Bringing the European Parliament closer to citizens through AI

To mark the International Day of Democracy, we are sharing how AI will be supporting the European Parliament in overcoming language barriers and making the political process accessible to all.

Europe’s strength lies in its plethora of cultures, traditions and languages, and safeguarding multilingualism is vital for delivering on the EU’s motto of ‘United in Diversity’. That is why within the European Parliament, the only EU institution whose members are directly elected by citizens, multilingualism is a non-negotiable prerequisite for supporting the democratic process. The Parliament has a wide pool of human translators and interpreters dedicated to this cause, ensuring timely, widespread coverage of all parliamentary discussions in all 24 official European languages. Now the Parliament is turning to technology to augment its translators’ capabilities and ensure that every European everywhere can participate in the political process in real-time.

Microsoft has been selected as one of three organizations to partner with the European Parliament in developing an AI-based tool that will automatically transcribe and translate parliamentary debates in real-time, with the possibility to learn from human corrections and edits. The initiative aims to bring the democratic process closer to citizens, by ensuring that the Parliament’s debates are accessible to all, including people with hearing loss or deafness, who will soon be able to follow political debates live thanks to machine-generated transcriptions. The tool will also speed up the process for finalizing and publishing official transcripts and translations of the Parliament’s debates in all 24 languages.

While Microsoft has been providing transcription and Azure AI translation services within its products for some time, the unique needs of the European Parliament demand a tailored approach. That’s where a team of all-European experts has stepped in, demonstrating Europe’s know-how in areas such as Azure AI-based speech recognition, processing and machine translation. French-born Dr. Olivier Nano and Chris Wendt from Germany are just two of the many engineering brains behind Microsoft’s contribution to this initiative and whose knowledge is being deployed to tackle the specific challenges at play within the Parliament’s plenary rooms.

Chief amongst these is the need for effective audio capture. In a political context, where discussions can be heated and sensitive, as well as deeply technical, precision, accuracy and quality are all watchwords when it comes to transcription and translation. As Olivier Nano puts it: “Any error in speech recognition will be compounded when translated”.

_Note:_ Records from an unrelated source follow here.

(* ===== verification/OciExport.v ===== *)
(** Writing an OCI image layout (internal/ocilayout/export.go): the planned files
    are streamed into a sibling of the destination, verified against their
    digests on the way, and renamed into place once complete. *)

From S2P Require Import Prelude GoStrings MediaPaths FilePaths OciPlan OciLayout.

(** A call of the file system goes through, fails, or is where the process dies; a
    removal may fail, or the process die, when only a part is gone ([keep] says of
    which names something is left). *)
Inductive xfault := XOk | XFail | XPart (keep : string → bool) | XCrash | XCrashPart (keep : string → bool).

(** The destination and its sibling [<output>.part], the faults of the next
    calls, and what the context says at its next checks. *)
Record Outlet := mkOutlet {
  ot_final : option medium; ot_staging : option medium; ot_faults : list xfault; ot_ctx : list bool }.

Inductive exp_error :=
  | NoOutput | UnknownFormat | TargetExists | ExportIO | ExportCanceled
  | SourceFailed (text : string)
  | ShortBlob (d : string) | WrongHash (d : string).

Inductive exported (A : Type) := Wrote (a : A) | Refused (e : exp_error) | ExportPanics | Died.
Arguments Wrote {A} a.
Arguments Refused {A} e.
Arguments ExportPanics {A}.
Arguments Died {A}.

Definition ex (A : Type) : Type := Outlet → exported A * Outlet.

#[export] Instance ex_ret : MRet ex := λ A a o, (Wrote a, o).
#[export] Instance ex_bind : MBind ex := λ A B f m o,
  match m o with
  | (Wrote a, o) => f a o
  | (Refused e, o) => (Refused e, o)
  | (ExportPanics, o) => (ExportPanics, o)
  | (Died, o) => (Died, o)
  end.

Definition ex_lift {A} (r : res exp_error A) : ex A := λ o,
  (match r with Ok a => Wrote a | Err e => Refused e end, o).

Definition next_xfault (o : Outlet) : xfault * Outlet :=
  match ot_faults o with
  | [] => (XOk, o)
  | f :: fs => (f, mkOutlet (ot_final o) (ot_staging o) fs (ot_ctx o))
  end.

(** A call whose effect is all or nothing. *)
Definition xcall (effect : Outlet → Outlet) : ex unit := λ o,
  match next_xfault o with
  | (XOk, o) => (Wrote tt, effect o)
  | (XCrash, o) | (XCrashPart _, o) => (Died, o)
  | (XFail, o) | (XPart _, o) => (Refused ExportIO, o)
  end.

Definition set_staging (m : option medium) (o : Outlet) : Outlet :=
  mkOutlet (ot_final o) m (ot_faults o) (ot_ctx o).
Definition set_final (m : option medium) (o : Outlet) : Outlet :=
  mkOutlet m (ot_staging o) (ot_faults o) (ot_ctx o).

(** What a removal that stops half-way leaves: some of the files of a directory; an
    archive is one file. *)
Definition left_over (keep : string → bool) (m : medium) : option medium :=
  match m with
  | MDir files => Some (MDir (filter (λ f, keep f.1 = true) files))
  | MTar a => if keep "" then Some (MTar a) else None
  end.

(** [os.RemoveAll] of the sibling, and of the destination. *)
Definition remove_all (get : Outlet → option medium) (set : option medium → Outlet → Outlet) : ex unit := λ o,
  match next_xfault o with
  | (XOk, o) => (Wrote tt, set None o)
  | (XFail, o) => (Refused ExportIO, o)
  | (XPart keep, o) => (Refused ExportIO, set (get o ≫= left_over keep) o)
  | (XCrash, o) => (Died, o)
  | (XCrashPart keep, o) => (Died, set (get o ≫= left_over keep) o)
  end.

(** [ctx.Err()]. *)
Definition check_ctx : ex unit := λ o,
  let o' := mkOutlet (ot_final o) (ot_staging o) (ot_faults o) (tail (ot_ctx o)) in
  if default false (head (ot_ctx o)) then (Refused ExportCanceled, o') else (Wrote tt, o').

Section writing.
Context `{LayoutLib}.

(** The bytes [copyVerified] lets through, and its verdict. *)
Definition copyVerified (stream : string * bool) (d : string) (size : Z) : option (string * res exp_error unit) :=
  ok ← verifies d (stake (Z.to_nat size) stream.1);
  let read := stake (Z.to_nat size) stream.1 in
  Some (read,
    if negb stream.2 && (Z.of_nat (slen stream.1) <? size)%Z then Err ExportIO
    else if negb (Z.of_nat (slen read) =? size)%Z then Err (ShortBlob d)
    else if negb ok then Err (WrongHash d)
    else Ok tt).

(** [newDirWriter] and [newTarWriter]; the tar starts with its two directories. *)
Definition dir_header (name : string) : lt_entry := mkLt LtDir name 0 "" false.
Definition newLayoutWriter (format : Format) : ex unit :=
  xcall (set_staging (Some (match format with
    | FormatDirectory => MDir ∅
    | FormatTar => MTar (mkArchive false [dir_header "blobs/"; dir_header "blobs/sha256/"] false)
    end))).

(** One file more in the layout being written. *)
Definition put_file (name : string) (size : Z) (data : string) (m : medium) : medium :=
  match m with
  | MDir files => MDir (<[path_clean name := DFile data]> files)
  | MTar a => MTar (mkArchive (ar_gzip a) (ar_entries a ++ [mkLt LtReg name size data false]) (ar_whole a))
  end.

Definition on_staging (f : medium → medium) (o : Outlet) : Outlet := set_staging (f <$> ot_staging o) o.

(** [layoutWriter.file]. *)
Definition writer_file (name data : string) : ex unit :=
  xcall (on_staging (put_file name (Z.of_nat (slen data)) data)).

(** [layoutWriter.blob]: what was copied is in the file, whatever the verdict. *)
Definition writer_blob (d : string) (size : Z) (stream : string * bool) : ex unit := λ o,
  match blobPath d with
  | None => (ExportPanics, o)
  | Some rel =>
      match copyVerified stream d size with
      | None => (ExportPanics, o)
      | Some (read, verdict) =>
          (_ ← xcall (on_staging (put_file rel size read)); ex_lift verdict) o
      end
  end.

(** [layoutWriter.close]: the end of the archive. *)
Definition close_medium (m : medium) : medium :=
  match m with
  | MDir files => MDir files
  | MTar a => MTar (mkArchive (ar_gzip a) (ar_entries a) true)
  end.
Definition writer_close (format : Format) : ex unit :=
  match format with FormatDirectory => mret tt | FormatTar => xcall (on_staging close_medium) end.

Record ExportReport := mkExportReport {
  er_Refs : Z; er_Manifests : Z; er_Blobs : Z; er_Bytes : Z; er_LargestFileBytes : Z; er_Missing : list Missing }.

Definition count_file (n : Z) (r : ExportReport) : ExportReport :=
  mkExportReport (er_Refs r) (er_Manifests r) (er_Blobs r) (add64 (er_Bytes r) n)
    (Z.max (er_LargestFileBytes r) n) (er_Missing r).
Definition one_manifest (r : ExportReport) : ExportReport :=
  mkExportReport (er_Refs r) (er_Manifests r + 1) (er_Blobs r) (er_Bytes r) (er_LargestFileBytes r) (er_Missing r).
Definition one_blob (r : ExportReport) : ExportReport :=
  mkExportReport (er_Refs r) (er_Manifests r) (er_Blobs r + 1) (er_Bytes r) (er_LargestFileBytes r) (er_Missing r).
Definition one_missing (m : Missing) (r : ExportReport) : ExportReport :=
  mkExportReport (er_Refs r) (er_Manifests r) (er_Blobs r) (er_Bytes r) (er_LargestFileBytes r) (er_Missing r ++ [m]).

(** The loops of [writeInto] over the manifests and over the blobs. *)
Fixpoint write_manifests (bs : list plannedBlob) (r : ExportReport) : ex ExportReport :=
  match bs with
  | [] => mret r
  | b :: bs =>
      _ ← check_ctx;
      _ ← writer_blob (pb_digest b) (pb_size b) (pb_payload b, true);
      write_manifests bs (count_file (pb_size b) (one_manifest r))
  end.

Fixpoint write_blobs (src : Source) (bs : list plannedBlob) (r : ExportReport) : ex ExportReport :=
  match bs with
  | [] => mret r
  | b :: bs =>
      _ ← check_ctx;
      match s_BlobReader src (pb_repo b) (pb_digest b) with
      | Err SrcNotFound =>
          write_blobs src bs (one_missing (mkMissing (mkRef (pb_repo b) "") (pb_digest b) MissingBlob) r)
      | Err (SrcFailed text) => ex_lift (Err (SourceFailed text))
      | Ok stream =>
          _ ← writer_blob (pb_digest b) (pb_size b) stream;
          write_blobs src bs (count_file (pb_size b) (one_blob r))
      end
  end.

(** [writeInto]. *)
Definition writeInto (src : Source) (p : LayoutPlan) : ex ExportReport :=
  let r := mkExportReport (Z.of_nat (length (lp_Refs p))) 0 0 0 0 (lp_Missing p) in
  let index := marshalIndex (lp_Index p) in
  _ ← writer_file "oci-layout" layoutMarkerBytes;
  _ ← writer_file "index.json" index;
  r ← write_manifests (lp_manifests p)
        (count_file (Z.of_nat (slen index)) (count_file (Z.of_nat (slen layoutMarkerBytes)) r));
  write_blobs src (lp_blobs p) r.

(** [writeInto], then [close] whatever happened; the first error stands. *)
Definition write_layout (format : Format) (src : Source) (p : LayoutPlan) : ex ExportReport := λ o,
  match writeInto src p o with
  | (Wrote r, o) => (_ ← writer_close format; mret r) o
  | (Refused e, o) =>
      match writer_close format o with (Died, o) => (Died, o) | (_, o) => (Refused e, o) end
  | r => r
  end.

(** An error after which the sibling is removed, if it can be. *)
Definition or_discard {A} (m : ex A) : ex A := λ o,
  match m o with
  | (Refused e, o) =>
      match remove_all ot_staging set_staging o with (Died, o) => (Died, o) | (_, o) => (Refused e, o) end
  | r => r
  end.

(** [os.Lstat] of the destination. *)
Definition inspect_target (overwrite : bool) : ex unit := λ o,
  match next_xfault o with
  | (XOk, o) =>
      match ot_final o with
      | Some _ => if overwrite then (Wrote tt, o) else (Refused TargetExists, o)
      | None => (Wrote tt, o)
      end
  | (XCrash, o) | (XCrashPart _, o) => (Died, o)
  | (XFail, o) | (XPart _, o) => (Refused ExportIO, o)
  end.

Definition rename_into_place (o : Outlet) : Outlet :=
  mkOutlet (ot_staging o) None (ot_faults o) (ot_ctx o).

(** [Write]. *)
Definition LayoutWrite (src : Source) (p : LayoutPlan) (output format : string) (overwrite : bool) : ex ExportReport :=
  if String.eqb output "" then ex_lift (Err NoOutput)
  else match ParseFormat format with
  | None => ex_lift (Err UnknownFormat)
  | Some format =>
      _ ← inspect_target overwrite;
      _ ← remove_all ot_staging set_staging;
      _ ← xcall id;
      _ ← newLayoutWriter format;
      r ← or_discard (write_layout format src p);
      _ ← or_discard (if overwrite then remove_all ot_final set_final else mret tt);
      _ ← or_discard (xcall rename_into_place);
      mret r
  end.
End writing.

To reduce the risk of errors, Microsoft’s Azure AI-powered technology has the ability to adjust for different regional or national accents, varying acoustics depending on the room where discussions are taking place, varying pitch of voices, or ambient noise. The tool has also been trained to recognize complex technical vocabulary – a frequent occurrence during political discussions – or hard-to-pronounce proper names and acronyms. And it can also recognize if a speaker has a speech impediment, and account for this in the transcription.

Although Members of the European Parliament have every right to address the room in their native tongue, many choose to do so in another, more widely-spoken language, which can further distance citizens from the political process. Microsoft’s team members are themselves multilingual, meaning they understand first-hand what the challenges of communicating in a second or even third language can be. Chris Wendt explains why this matters: “Our team is motivated by the intent to break down language barriers: so we can all speak our mother tongue and still communicate together. In the end, this is an effort in inclusivity and accessibility.”

While the tool is yet to be deployed during a first plenary session, it can already deliver French, German and English translations, and will ultimately expand to 10 languages by September next year. The European Parliament will then decide which of the three solutions can best deliver high quality, live speech-to-text translations for all 24 languages.

One thing is clear, the lessons learned from this project will benefit Europeans in many different ways. “Technology like this can benefit all public institutions, whether at the EU or national level, in helping bring citizens closer to the democratic process,” says Olivier Nano. It will also enable linguistic diversity for organizations of all sizes, as Chris Wendt points out: “When scaled, this technology can help individuals and even the smallest of businesses to work in an international environment and overcome linguistic barriers.” We look forward to working towards these ambitions for the benefit of all European citizens.

How does the tool work?

Machine translation systems are applications or online services that use machine-learning technologies to translate large amounts of “source” text from one language into a different “target” language. The solution Microsoft has developed for the European Parliament uses AI technology known as ‘neural networks’ to translate whole sentences or logical sentence groups based on the context the source words are used in. Since any given word can have multiple different meanings, and hence different translations, when viewed in a dictionary, the system instead uses probability to select the most likely definition and translation based on the surrounding context. To make this more accurate, the tool has been pre-trained with large amounts of publicly available data from past European Parliament sessions, to build a system which is probabilistically shifted towards the language and terminology used by parliamentarians.